(Exercise requirements)
Give again the lines of the data from its first line through the line with "whose ids commit to their keys. *)". Change nothing.

(Stored data entries)

(* ===== verification/NetworkingProofs.v ===== *)
(** * Theorems about networking ([Networking.v])

    A body is read completely or not at all; only a complete rejection is evidence for a
    retry; and a refresh touches nothing but the keyset cache, into which it writes keysets
    whose ids commit to their keys. *)

From S2P Require Import Prelude Cashu Toy Amounts Params Deterministic Channel Mint Storage StorageSpec StorageMemory Host Bridge Close CloseProofs ClientStorage Funding FundingProofs Client Networking.

(** ** Bodies *)

Section body.
Context {N : Type} {HN : HttpClient N}.
Context (nut00_from_json : string → option (Z * string)).

(** The text is the whole body of the response: every chunk arrived, the announced and the
    received lengths are within the limit, and the bytes are UTF-8. *)
Definition whole_body (response : HttpResponse) (text : string) : Prop :=
  (∀ size, hp_content_length response = Some size → size <= MAX_RESPONSE_BYTES) ∧
  ∃ chunks, hp_chunks response = Ok <$> chunks ∧
    Z.of_nat (length (mjoin chunks)) <= MAX_RESPONSE_BYTES ∧
    utf8_valid (mjoin chunks) = true ∧ bytes_of_string text = mjoin chunks.

Lemma utf8_bytes b : utf8_valid b = true → Forall (λ x, 0 <= x < 256) b.
Proof.
  revert b. fix IH 1. intros [|b0 b] H; [constructor|]. cbn [utf8_valid] in H. unfold byte_in in H.
  destruct ((0 <=? b0) && (b0 <=? 127)) eqn:H0; [constructor; [lia|by apply IH]|].
  destruct b as [|b1 b]; [done|]. destruct ((194 <=? b0) && (b0 <=? 223)) eqn:H1.
  { apply andb_true_iff in H as [H Hb]. constructor; [lia|]. constructor; [lia|by apply IH]. }
  destruct b as [|b2 b]; [done|]. destruct ((224 <=? b0) && (b0 <=? 239)) eqn:H2.
  { apply andb_true_iff in H as [H Hb]. constructor; [lia|]. constructor; [repeat case_match; lia|].
    constructor; [lia|by apply IH]. }
  destruct b as [|b3 b]; [done|]. apply andb_true_iff in H as [H Hb].
  constructor; [lia|]. constructor; [repeat case_match; lia|]. constructor; [lia|]. constructor; [lia|by apply IH].
Qed.
Lemma bytes_of_string_of_bytes b : Forall (λ x, 0 <= x < 256) b → bytes_of_string (string_of_bytes b) = b.
Proof.
  induction 1 as [|x b Hx _ IH]; [done|]. cbn [string_of_bytes bytes_of_string].
  rewrite Ascii.N_ascii_embedding, Z2N.id, IH by lia. done.
Qed.
Lemma from_utf8_iff b text : from_utf8 b = Some text ↔ utf8_valid b = true ∧ bytes_of_string text = b.
Proof.
  unfold from_utf8. destruct (utf8_valid b) eqn:Hb; [|by split; [|intros [? _]]].
  pose proof (bytes_of_string_of_bytes b (utf8_bytes b Hb)) as Hs. split.
  - by intros [= <-].
  - intros [_ Ht]. f_equal. apply (inj bytes_of_string). congruence.
Qed.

(Answer to this problem)
(* ===== verification/NetworkingProofs.v ===== *)
(** * Theorems about networking ([Networking.v])

    A body is read completely or not at all; only a complete rejection is evidence for a
    retry; and a refresh touches nothing but the keyset cache, into which it writes keysets
    whose ids commit to their keys. *)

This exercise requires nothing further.